=== Task requirements ===
A single figure is required: the number of lines below in which the word "throw" occurs.

=== Supplied information ===
(* ===== verification/Resolution.v ===== *)
(** * Resolution of type and value references: compiler/core/mojom_descriptor.go

    [Resolve] and the functions it calls.  References are heap objects of the
    descriptor, shared between the lists of unresolved references, the
    constants they define and the assignee types they consult.  The results
    that Go passes as values ([*resolveReferenceError], the error of a pass)
    are values here too, because [Resolve] discards some of them. *)
From S2P Require Export Scopes.

Inductive ReferenceError : Type :=
| NotResolved
| WrongKind (identifier : string) (found : nat).

Inductive PassError : Type :=
| TypeKindError (e : ReferenceError)
| TypeUseError (e : TypeRefError)
| ValueUseError (e : ValueRefError).

(** The lists of [Undefined] are what its message enumerates: undefined types,
    then values without a declaration and values without a concrete value. *)
Inductive ResolveError : Type :=
| Invalid (e : PassError)
| Undefined (types undeclared unresolved : list nat).

Abbreviation RM := (M MojomDescriptor ResolveError).

(** ** Reading the heap *)
Definition as_type (d : MojomDescriptor) (p : nat) : option UserDefinedType :=
  o ← objects d !! p;
  match class o with
  | OType k _ => Some (mkUserDefinedType p k (object_key o) (FullyQualifiedName o))
  | _ => None
  end.
Definition as_enum_value (d : MojomDescriptor) (p : nat) : option EnumValue :=
  o ← objects d !! p;
  match class o with
  | OEnumValue t i => ty ← as_type d t; Some (mkEnumValue ty (FullyQualifiedName o) i)
  | _ => None
  end.
(** A resolved type is a pointer: what is read through it is up to date. *)
Definition current_type (d : MojomDescriptor) (rt : UserDefinedType) : UserDefinedType :=
  default rt (as_type d (address rt)).
Definition deref_user_type_ref (d : MojomDescriptor) (r : UserTypeRef) : UserTypeRef :=
  mkUserTypeRef (nullable r) (interfaceRequest r) (ref_scope r) (identifier r) (ref_token r)
    (usedAsMapKey r) (usedAsConstantType r) (literalAssignment r) (current_type d <$> resolvedType r).
Fixpoint deref_type (d : MojomDescriptor) (t : TypeRefOf nat) : option TypeRef :=
  match t with
  | TRSimple s => Some (TRSimple s)
  | TRString s => Some (TRString s)
  | TRHandle h => Some (TRHandle h)
  | TRArray n l e => e' ← deref_type d e; Some (TRArray n l e')
  | TRMap n k v => k' ← deref_type d k; v' ← deref_type d v; Some (TRMap n k' v')
  | TRUser p => r ← typeRefs d !! p; Some (TRUser (deref_user_type_ref d r))
  end.
Definition deref_value_ref (d : MojomDescriptor) (v : UserValueRef nat) : option (UserValueRef UserTypeRef) :=
  ty ← deref_type d (as_Type (assigneeSpec v));
  Some (mkUserValueRef (uv_scope v) (uv_token v) (uv_identifier v) (usedAsEnumValueInitializer v)
          (mkAssigneeSpec (as_Name (assigneeSpec v)) ty) (resolvedDeclaredValue v)
          (resolvedConcreteValue v)).
(** [ResolvedConcreteValue] of a literal and of a reference. *)
Definition ValueRef_ResolvedConcreteValue (d : MojomDescriptor) (v : ValueRef)
    : option (option ConcreteValue) :=
  match v with
  | VRLiteral lv => Some (Some (CVLiteral lv))
  | VRUser p => r ← valueRefs d !! p; Some (resolvedConcreteValue r)
  end.

Definition set_type_refs (v : list UserTypeRef) (d : MojomDescriptor) : MojomDescriptor :=
  mkMojomDescriptor (scopes d) (objects d) (mojomFiles d) (MojomFilesByName d)
    (abstractScopesByName d) (TypesByKey d) (ValuesByKey d) v (valueRefs d)
    (unresolvedTypeReferences d) (unresolvedValueReferences d).
Definition set_value_refs (v : list (UserValueRef nat)) (d : MojomDescriptor) : MojomDescriptor :=
  mkMojomDescriptor (scopes d) (objects d) (mojomFiles d) (MojomFilesByName d)
    (abstractScopesByName d) (TypesByKey d) (ValuesByKey d) (typeRefs d) v
    (unresolvedTypeReferences d) (unresolvedValueReferences d).
Definition set_unresolved (t v : list (option nat)) (d : MojomDescriptor) : MojomDescriptor :=
  mkMojomDescriptor (scopes d) (objects d) (mojomFiles d) (MojomFilesByName d)
    (abstractScopesByName d) (TypesByKey d) (ValuesByKey d) (typeRefs d) (valueRefs d) t v.

Definition set_resolved_type (rt : UserDefinedType) (r : UserTypeRef) : UserTypeRef :=
  mkUserTypeRef (nullable r) (interfaceRequest r) (ref_scope r) (identifier r) (ref_token r)
    (usedAsMapKey r) (usedAsConstantType r) (literalAssignment r) (Some rt).
Definition set_declared_value (v : UserDefinedValue) (r : UserValueRef nat) : UserValueRef nat :=
  mkUserValueRef (uv_scope r) (uv_token r) (uv_identifier r) (usedAsEnumValueInitializer r)
    (assigneeSpec r) (Some v) (resolvedConcreteValue r).
Definition set_concrete_value (v : option ConcreteValue) (r : UserValueRef nat) : UserValueRef nat :=
  mkUserValueRef (uv_scope r) (uv_token r) (uv_identifier r) (usedAsEnumValueInitializer r)
    (assigneeSpec r) (resolvedDeclaredValue r) v.
Definition update_type_ref (p : nat) (f : UserTypeRef -> UserTypeRef) : RM unit :=
  modify (fun d => set_type_refs (alter f p (typeRefs d)) d).
Definition update_value_ref (p : nat) (f : UserValueRef nat -> UserValueRef nat) : RM unit :=
  modify (fun d => set_value_refs (alter f p (valueRefs d)) d).

Definition lookup_from (scope : option nat) (name : string) (acceptFilter : Z) : RM (option nat) :=
  match scope with
  | None => panic
  | Some s => fun d => (d, LookupObject d s name acceptFilter)
  end.
Definition RegisterUnresolvedTypeReference (ref : nat) (d : MojomDescriptor) : MojomDescriptor :=
  set_unresolved (unresolvedTypeReferences d ++ [Some ref]) (unresolvedValueReferences d) d.
Definition RegisterUnresolvedValueReference (ref : nat) (d : MojomDescriptor) : MojomDescriptor :=
  set_unresolved (unresolvedTypeReferences d) (unresolvedValueReferences d ++ [Some ref]) d.

(** ** One reference *)
(** [None] is the nil of a successful resolution. *)
Definition resolveTypeRef (ref : nat) : RM (option ReferenceError) :=
  let! r := deref typeRefs ref in
  let! lookupResult := lookup_from (ref_scope r) (identifier r) LookupAcceptAll in
  match lookupResult with
  | None => ret (Some NotResolved)
  | Some obj =>
    let! d := get in
    match as_type d obj with
    | Some ty => update_type_ref ref (set_resolved_type ty) ;;; ret None
    | None => ret (Some (WrongKind (identifier r) obj))
    end
  end.

Definition contains_dot (s : string) : bool := (1 <? length (split_dots s))%nat.

(** The boolean result: the reference was resolved here. *)
Definition resolveSpecialEnumValueAssignment (ref : nat) : RM bool :=
  let! r := deref valueRefs ref in
  let name := uv_identifier r in
  if contains_dot name then ret false
  else
    match as_Type (assigneeSpec r) with
    | TRUser p =>
      let! userTypeRef := deref typeRefs p in
      let! d := get in
      match current_type d <$> resolvedType userTypeRef with
      | Some assigneeEnumType =>
        if bool_decide (udt_Kind assigneeEnumType = UserDefinedTypeKindEnum) then
          let! lookupResult :=
            lookup_from (uv_scope r) (udt_FullyQualifiedName assigneeEnumType +:+ "." +:+ name)
              LookupAcceptValue in
          match lookupResult with
          | None => ret false
          | Some obj =>
            let! d := get in
            match as_enum_value d obj with
            | Some ev =>
              if bool_decide (EnumType ev = assigneeEnumType) then
                update_value_ref ref (set_declared_value (UDVEnumValue ev)) ;;;
                update_value_ref ref (set_concrete_value (Some (CVEnum ev))) ;;;
                ret true
              else ret false
            | None => ret false
            end
          end
        else ret false
      | None => ret false
      end
    | _ => ret false
    end.

(** Step 2 of [resolveValueRef]. *)
Definition resolve_concrete (ref : nat) (declared : UserDefinedValue) : RM (option ReferenceError) :=
  let! d := get in
  let! concrete :=
    match declared with
    | UDVConstant c =>
      let! o := deref objects c in
      match class o with
      | OConstant _ valueRef => must (ValueRef_ResolvedConcreteValue d valueRef)
      | _ => panic
      end
    | UDVEnumValue ev => ret (Some (CVEnum ev))
    | UDVBuiltIn b => ret (Some (CVBuiltIn b))
    end in
  update_value_ref ref (set_concrete_value concrete) ;;;
  match concrete with
  | None => ret (Some NotResolved)
  | Some _ => ret None
  end.

Definition resolveValueRef (ref : nat) : RM (option ReferenceError) :=
  let! r := deref valueRefs ref in
  match resolvedDeclaredValue r with
  | Some declared => resolve_concrete ref declared
  | None =>
    let! lookupResult := lookup_from (uv_scope r) (uv_identifier r) LookupAcceptAll in
    let! d := get in
    match lookupResult with
    | Some obj =>
      let! o := deref objects obj in
      match class o with
      | OEnumValue _ _ =>
        let! ev := must (as_enum_value d obj) in
        update_value_ref ref (set_declared_value (UDVEnumValue ev)) ;;;
        resolve_concrete ref (UDVEnumValue ev)
      | OConstant _ _ =>
        update_value_ref ref (set_declared_value (UDVConstant obj)) ;;;
        resolve_concrete ref (UDVConstant obj)
      | _ => ret (Some (WrongKind (uv_identifier r) obj))
      end
    | None =>
      let! special := resolveSpecialEnumValueAssignment ref in
      if special then ret None
      else
        match LookupBuiltInConstantValue (uv_identifier r) with
        | Some b =>
          update_value_ref ref (set_declared_value (UDVBuiltIn b)) ;;;
          resolve_concrete ref (UDVBuiltIn b)
        | None => ret (Some NotResolved)
        end
    end
  end.

(** ** One pass over a list of references *)
(** [acc] is [unresolvedReferences[0:numUnresolved]].  The return on a wrong
    kind leaves the slice at its full length, padded with nil. *)
Definition padded (acc : list (option nat)) (total : nat) : list (option nat) :=
  acc ++ replicate (total - length acc) None.

Fixpoint resolve_types_loop (refs : list (option nat)) (total : nat) (acc : list (option nat))
    : RM (list (option nat) * option PassError) :=
  match refs with
  | [] => ret (acc, None)
  | None :: refs => resolve_types_loop refs total acc
  | Some ref :: refs =>
    let! err := resolveTypeRef ref in
    match err with
    | Some NotResolved => resolve_types_loop refs total (acc ++ [Some ref])
    | Some e => ret (padded acc total, Some (TypeKindError e))
    | None =>
      let! r := deref typeRefs ref in
      match validateAfterResolution r with
      | Ok _ => resolve_types_loop refs total acc
      | Err e => ret (acc, Some (TypeUseError e))
      | Panic => panic
      end
    end
  end.
Definition resolveTypeReferences : RM (list (option nat) * option PassError) :=
  let! d := get in
  let refs := unresolvedTypeReferences d in
  resolve_types_loop refs (length refs) [].

Fixpoint resolve_values_loop (refs : list (option nat)) (total : nat) (acc : list (option nat))
    : RM (list (option nat) * option PassError) :=
  match refs with
  | [] => ret (acc, None)
  | None :: refs => resolve_values_loop refs total acc
  | Some ref :: refs =>
    let! err := resolveValueRef ref in
    match err with
    | Some NotResolved => resolve_values_loop refs total (acc ++ [Some ref])
    | Some e => ret (padded acc total, Some (TypeKindError e))
    | None =>
      let! r := deref valueRefs ref in
      let! d := get in
      let! r := must (deref_value_ref d r) in
      match UserValueRef_validateAfterResolution r with
      | Ok _ => resolve_values_loop refs total acc
      | Err e => ret (acc, Some (ValueUseError e))
      | Panic => panic
      end
    end
  end.
Definition resolveValueReferences : RM (list (option nat) * option PassError) :=
  let! d := get in
  let refs := unresolvedValueReferences d in
  resolve_values_loop refs (length refs) [].

(** ** Resolve *)
(** The loop runs while the number of unresolved values decreases; the error
    of the pass is discarded.  The number itself is fuel enough. *)
Fixpoint resolve_again (fuel : nat) (unresolved : list (option nat)) (num : nat)
    : RM (list (option nat) * nat) :=
  match num with
  | O => ret (unresolved, num)
  | S _ =>
    match fuel with
    | O => panic
    | S fuel =>
      let! pass := resolveValueReferences in
      let unresolved := pass.1 in
      if (length unresolved <? num)%nat
      then resolve_again fuel unresolved (length unresolved)
      else ret (unresolved, num)
    end
  end.

Definition undeclared_values (d : MojomDescriptor) (refs : list nat) : list nat :=
  filter (fun p => (valueRefs d !! p ≫= resolvedDeclaredValue) = None) refs.
Definition declared_values (d : MojomDescriptor) (refs : list nat) : list nat :=
  filter (fun p => (valueRefs d !! p ≫= resolvedDeclaredValue) <> None) refs.

Definition Resolve : RM unit :=
  let! types := resolveTypeReferences in
  match types with
  | (_, Some e) => throw (Invalid e)
  | (unresolvedTypes, None) =>
    let numTypes := length unresolvedTypes in
    let! values := resolveValueReferences in
    match values with
    | (_, Some e) => throw (Invalid e)
    | (unresolvedValues, None) =>
      let! again := resolve_again (length unresolvedValues) unresolvedValues (length unresolvedValues) in
      let (unresolvedValues, numValues) := again : list (option nat) * nat in
      modify (set_unresolved (take numTypes unresolvedTypes) (take numValues unresolvedValues)) ;;;
      if (numTypes + numValues =? 0)%nat then ret tt
      else
        let! d := get in
        let! ts := must (mapM id (unresolvedTypeReferences d)) in
        let! vs := must (mapM id (unresolvedValueReferences d)) in
        let internal :=
          existsb (fun p => bool_decide (is_Some (valueRefs d !! p ≫= resolvedConcreteValue)))
            (declared_values d vs) in
        if internal then panic
        else throw (Undefined ts (undeclared_values d vs) (declared_values d vs))
    end
  end.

=== Your response ===
3